■ Task: Your response should give back each record exactly, word for word.

━━ Data for processing ━━

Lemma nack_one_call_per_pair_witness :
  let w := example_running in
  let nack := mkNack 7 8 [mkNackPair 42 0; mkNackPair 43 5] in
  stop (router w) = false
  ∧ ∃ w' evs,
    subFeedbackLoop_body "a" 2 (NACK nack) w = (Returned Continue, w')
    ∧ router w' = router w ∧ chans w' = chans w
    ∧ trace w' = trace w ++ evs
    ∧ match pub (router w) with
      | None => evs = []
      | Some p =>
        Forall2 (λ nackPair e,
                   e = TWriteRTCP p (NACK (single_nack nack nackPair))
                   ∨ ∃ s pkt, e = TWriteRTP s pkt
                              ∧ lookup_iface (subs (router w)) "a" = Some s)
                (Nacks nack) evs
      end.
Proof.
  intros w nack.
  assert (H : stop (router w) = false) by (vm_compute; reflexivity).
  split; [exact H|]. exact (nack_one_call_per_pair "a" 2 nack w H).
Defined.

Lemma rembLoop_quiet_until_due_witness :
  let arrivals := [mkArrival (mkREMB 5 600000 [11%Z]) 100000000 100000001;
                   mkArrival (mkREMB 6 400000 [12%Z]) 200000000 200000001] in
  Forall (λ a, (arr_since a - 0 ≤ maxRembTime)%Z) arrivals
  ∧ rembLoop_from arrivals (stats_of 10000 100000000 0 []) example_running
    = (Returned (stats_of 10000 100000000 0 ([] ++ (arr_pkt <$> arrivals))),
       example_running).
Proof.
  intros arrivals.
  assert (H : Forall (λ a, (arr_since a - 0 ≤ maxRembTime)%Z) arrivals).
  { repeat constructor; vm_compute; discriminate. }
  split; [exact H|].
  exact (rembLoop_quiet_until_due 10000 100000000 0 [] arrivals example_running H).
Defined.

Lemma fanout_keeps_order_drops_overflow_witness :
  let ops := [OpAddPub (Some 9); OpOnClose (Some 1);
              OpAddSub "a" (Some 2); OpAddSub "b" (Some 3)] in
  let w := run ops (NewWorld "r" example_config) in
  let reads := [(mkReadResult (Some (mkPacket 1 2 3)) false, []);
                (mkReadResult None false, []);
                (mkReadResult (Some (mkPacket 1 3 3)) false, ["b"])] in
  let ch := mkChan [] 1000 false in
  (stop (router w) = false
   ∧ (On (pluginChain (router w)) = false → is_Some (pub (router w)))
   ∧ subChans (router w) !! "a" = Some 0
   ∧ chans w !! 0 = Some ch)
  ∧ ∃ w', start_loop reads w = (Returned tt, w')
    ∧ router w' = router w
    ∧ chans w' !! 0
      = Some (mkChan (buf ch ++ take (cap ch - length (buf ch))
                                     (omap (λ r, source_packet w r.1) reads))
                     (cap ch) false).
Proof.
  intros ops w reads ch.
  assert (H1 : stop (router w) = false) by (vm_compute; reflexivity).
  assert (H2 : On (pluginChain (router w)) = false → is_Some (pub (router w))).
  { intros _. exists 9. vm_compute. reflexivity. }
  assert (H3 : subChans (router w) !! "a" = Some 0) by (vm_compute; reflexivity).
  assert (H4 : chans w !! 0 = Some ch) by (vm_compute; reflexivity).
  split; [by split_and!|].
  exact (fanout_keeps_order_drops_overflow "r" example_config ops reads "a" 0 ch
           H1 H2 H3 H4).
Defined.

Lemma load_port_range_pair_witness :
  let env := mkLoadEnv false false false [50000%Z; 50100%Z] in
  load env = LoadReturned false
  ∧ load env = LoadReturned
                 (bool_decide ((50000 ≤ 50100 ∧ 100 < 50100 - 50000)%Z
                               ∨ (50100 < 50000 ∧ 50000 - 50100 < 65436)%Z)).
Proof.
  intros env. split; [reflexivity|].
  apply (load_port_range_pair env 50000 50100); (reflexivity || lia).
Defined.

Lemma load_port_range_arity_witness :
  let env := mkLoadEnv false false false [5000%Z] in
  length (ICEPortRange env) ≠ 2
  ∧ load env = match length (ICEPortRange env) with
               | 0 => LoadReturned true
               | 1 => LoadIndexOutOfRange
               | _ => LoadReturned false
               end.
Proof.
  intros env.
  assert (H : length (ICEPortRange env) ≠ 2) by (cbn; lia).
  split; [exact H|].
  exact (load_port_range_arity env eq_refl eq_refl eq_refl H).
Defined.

━━━

■ Task response:
Lemma nack_one_call_per_pair_witness :
  let w := example_running in
  let nack := mkNack 7 8 [mkNackPair 42 0; mkNackPair 43 5] in
  stop (router w) = false
  ∧ ∃ w' evs,
    subFeedbackLoop_body "a" 2 (NACK nack) w = (Returned Continue, w')
    ∧ router w' = router w ∧ chans w' = chans w
    ∧ trace w' = trace w ++ evs
    ∧ match pub (router w) with
      | None => evs = []
      | Some p =>
        Forall2 (λ nackPair e,
                   e = TWriteRTCP p (NACK (single_nack nack nackPair))
                   ∨ ∃ s pkt, e = TWriteRTP s pkt
                              ∧ lookup_iface (subs (router w)) "a" = Some s)
                (Nacks nack) evs
      end.
Proof.
  intros w nack.
  assert (H : stop (router w) = false) by (vm_compute; reflexivity).
  split; [exact H|]. exact (nack_one_call_per_pair "a" 2 nack w H).
Defined.

Lemma rembLoop_quiet_until_due_witness :
  let arrivals := [mkArrival (mkREMB 5 600000 [11%Z]) 100000000 100000001;
                   mkArrival (mkREMB 6 400000 [12%Z]) 200000000 200000001] in
  Forall (λ a, (arr_since a - 0 ≤ maxRembTime)%Z) arrivals
  ∧ rembLoop_from arrivals (stats_of 10000 100000000 0 []) example_running
    = (Returned (stats_of 10000 100000000 0 ([] ++ (arr_pkt <$> arrivals))),
       example_running).
Proof.
  intros arrivals.
  assert (H : Forall (λ a, (arr_since a - 0 ≤ maxRembTime)%Z) arrivals).
  { repeat constructor; vm_compute; discriminate. }
  split; [exact H|].
  exact (rembLoop_quiet_until_due 10000 100000000 0 [] arrivals example_running H).
Defined.

Lemma fanout_keeps_order_drops_overflow_witness :
  let ops := [OpAddPub (Some 9); OpOnClose (Some 1);
              OpAddSub "a" (Some 2); OpAddSub "b" (Some 3)] in
  let w := run ops (NewWorld "r" example_config) in
  let reads := [(mkReadResult (Some (mkPacket 1 2 3)) false, []);
                (mkReadResult None false, []);
                (mkReadResult (Some (mkPacket 1 3 3)) false, ["b"])] in
  let ch := mkChan [] 1000 false in
  (stop (router w) = false
   ∧ (On (pluginChain (router w)) = false → is_Some (pub (router w)))
   ∧ subChans (router w) !! "a" = Some 0
   ∧ chans w !! 0 = Some ch)
  ∧ ∃ w', start_loop reads w = (Returned tt, w')
    ∧ router w' = router w
    ∧ chans w' !! 0
      = Some (mkChan (buf ch ++ take (cap ch - length (buf ch))
                                     (omap (λ r, source_packet w r.1) reads))
                     (cap ch) false).
Proof.
  intros ops w reads ch.
  assert (H1 : stop (router w) = false) by (vm_compute; reflexivity).
  assert (H2 : On (pluginChain (router w)) = false → is_Some (pub (router w))).
  { intros _. exists 9. vm_compute. reflexivity. }
  assert (H3 : subChans (router w) !! "a" = Some 0) by (vm_compute; reflexivity).
  assert (H4 : chans w !! 0 = Some ch) by (vm_compute; reflexivity).
  split; [by split_and!|].
  exact (fanout_keeps_order_drops_overflow "r" example_config ops reads "a" 0 ch
           H1 H2 H3 H4).
Defined.

Lemma load_port_range_pair_witness :
  let env := mkLoadEnv false false false [50000%Z; 50100%Z] in
  load env = LoadReturned false
  ∧ load env = LoadReturned
                 (bool_decide ((50000 ≤ 50100 ∧ 100 < 50100 - 50000)%Z
                               ∨ (50100 < 50000 ∧ 50000 - 50100 < 65436)%Z)).
Proof.
  intros env. split; [reflexivity|].
  apply (load_port_range_pair env 50000 50100); (reflexivity || lia).
Defined.

Lemma load_port_range_arity_witness :
  let env := mkLoadEnv false false false [5000%Z] in
  length (ICEPortRange env) ≠ 2
  ∧ load env = match length (ICEPortRange env) with
               | 0 => LoadReturned true
               | 1 => LoadIndexOutOfRange
               | _ => LoadReturned false
               end.
Proof.
  intros env.
  assert (H : length (ICEPortRange env) ≠ 2) by (cbn; lia).
  split; [exact H|].
  exact (load_port_range_arity env eq_refl eq_refl eq_refl H).
Defined.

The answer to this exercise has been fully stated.